Independent T-test (simply called t-test unless otherwise stated) helps to compare the mean values between two independent groups. For example,

- Is there significant difference between the mean income of males and females?
- Is the difference between mean birthweight of children born to mothers who smoked during pregnancy compared to those who didn't?
- Does the average systolic blood pressure significantly differ among patients who take drug A and drug B.

From above examples, you might have already guessed that it compares the mean value between two different groups. If we want to compare the means in the same group (e.g. before and after intervention), then we calculate paired-t test.

**Criteria for independent sample T-test:**

1. Dependent variable should be numeric (ratio scale, e.g. height in cm, weight in kg, income in dollars, etc.)

2. Independent variable should be categorical with 2 categories (e.g. sex with two categories male and female). If the independent variable has more than 2 categories, SPSS allows us to chose 2 categories among them. If we want to compare means among more than 2 categories, we use ANOVA which is extended form of T-test.

**Steps of computing Independent-t test using SPSS**

**Step 1**. Open the dataset. I do it on "demo.sav" which is freely available to practice inside your SPSS installation directory.

**Step 2**: Decide the numeric dependent variable (e.g. income) and independent categorical variable (e.g. gender). Choice of dependent and independent variable depends purely on our research objectives/research hypothesis/research question.

**Step 3**: Go to analyze, compare means and independent samples T-test

**Step 4**: A dialog box appears which asks for test variable and grouping variable. Drag the dependent variable (e.g. income from demo.sav) to test-variable section and independent variable (e.g. gender from demo.sav) to grouping variable section.

**Step 5**: Click on define groups and write the symbols/codes in the boxes for two categories of the independent variable which was used during data entry. (In the given sample data demo.sav, m denotes male and f denotes female; you might have your unique code in your dataset) and click on continue.

**Step 6**: After that you see the following dialog box.

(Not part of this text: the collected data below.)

(** A target dial ends within its budget, the resolution and all the attempts
    together, however slow each of them is; under ipv4-only the resolution of a
    domain has a budget of its own, so the bound is twice the budget. *)
Theorem target_dial_bounded only prefer budget addr w r w' :
  timely → targetDial only prefer budget addr w = (r, w') →
  clock w ≤ clock w' ≤ clock w + (if filtered only addr then 2 else 1) * effective budget.
Proof.
  intros Ht. pose proof Ht as [Hlook _]. pose proof (effective_pos budget).
  unfold newDefaultTargetDialWithTimeout, filtered. fold (effective budget).
  assert (Hp : ∀ r w', dialPlainWithTimeout netDial addr (effective budget) w = (r, w') →
            clock w ≤ clock w' ≤ clock w + 1 * effective budget).
  { intros r' w1. rewrite dialPlainWithTimeout_eq. intros Hd%DialTimeout_time; [|done|lia]. lia. }
  destruct only; cbn [andb negb].
  - unfold dialOnlyIPv4. destruct (net_SplitHostPort addr) as [[host port]|]; [|intros [= <- <-]; lia].
    destruct (parses host); cbn [negb]; [apply Hp|].
    unfold defaultIPv4Lookup, lookup_. specialize (Hlook host (effective budget) (clock w) (Z.lt_le_incl _ _ (effective_pos budget))).
    destruct (LookupHost _ _ _) as [[addrs|e] dt]; cbn [fst snd clock] in *; [|intros [= <- <-]; cbn; lia].
    destruct (v4_of addrs); [intros [= <- <-]; cbn; lia|].
    destruct (onlyLoop _ _ _ _ _ _) as [[c|e] w1] eqn:Hl; apply onlyLoop_time in Hl; try done; cbn [clock] in Hl.
    + intros [= <- <-]. lia.
    + intros H0. assert (w' = w1) as -> by (destruct e; by injection H0). lia.
  - destruct prefer; cbn [negb].
    2: { destruct (Z.eqb_spec (effective budget) targetDialTimeout) as [He|]; [|apply Hp].
         intros Hd%DialTimeout_time; [|done|lia]. lia. }
    unfold dialPreferIPv4. destruct (net_SplitHostPort addr) as [[host port]|]; [|intros [= <- <-]; lia].
    destruct (parses host); [apply Hp|].
    unfold defaultDualStackLookup, lookup_. specialize (Hlook host (effective budget) (clock w) (Z.lt_le_incl _ _ (effective_pos budget))).
    destruct (LookupHost _ _ _) as [[addrs|e] dt]; cbn [fst snd clock] in *; [|intros [= <- <-]; cbn; lia].
    intros H0. assert (w' = mkWire (clock w + dt) (dials w) ∨ clock w ≤ clock w' ≤ clock w + effective budget) as [->|];
      [|cbn; lia|lia].
    destruct (v4_of addrs) as [|a4 v4s], (v6_of addrs) as [|a6 v6s]; [left; congruence|right..].
    all: destruct (preferLoop _ _ _ _ _ _) as [[c|e4] w1] eqn:H4 in H0; apply preferLoop_time in H4; try done;
      cbn [clock] in H4; [injection H0 as <- <-; lia|].
    all: destruct (preferLoop _ _ _ _ _ _) as [[c|e6] w2] eqn:H6 in H0; apply preferLoop_time in H6; try done;
      injection H0 as <- <-; lia.
Qed.
End order.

**Step 7**: When we click on option, we can use our desired confidence interval. By default, it is set as 95%. We can set it to any value we want such as 90% or 99% or 80%. It again depends on our objective. usually, it is set as 95%. So, we may leave it as it is and click continue.

**Step 8**: Click on ok and you get the output as follows:

**Step 9**:

**Interpreting the output**: From the given output, you can see that mean income of males was 81.56218 and that of females was 75.73510. Similarly, we can see the t-test value of 0.702 assuming equal variances and the same value assuming unequal variances between male and female groups. The P-values for Levene's test of equality of variance is 0.172 which is greater than 0.05 and so, we can assume equal variance between the groups. Similarly, the P-value is 0.483 (which is seen under the heading sig 2 tailed). We can also see the Confidence interval (CI) for t-test value.

We can conclude from the above table that the mean difference in income among males and females was not statistically significant. (as calculated P-value of 0.483 is less than 0.05 which is the usual assigned level of significance or alpha).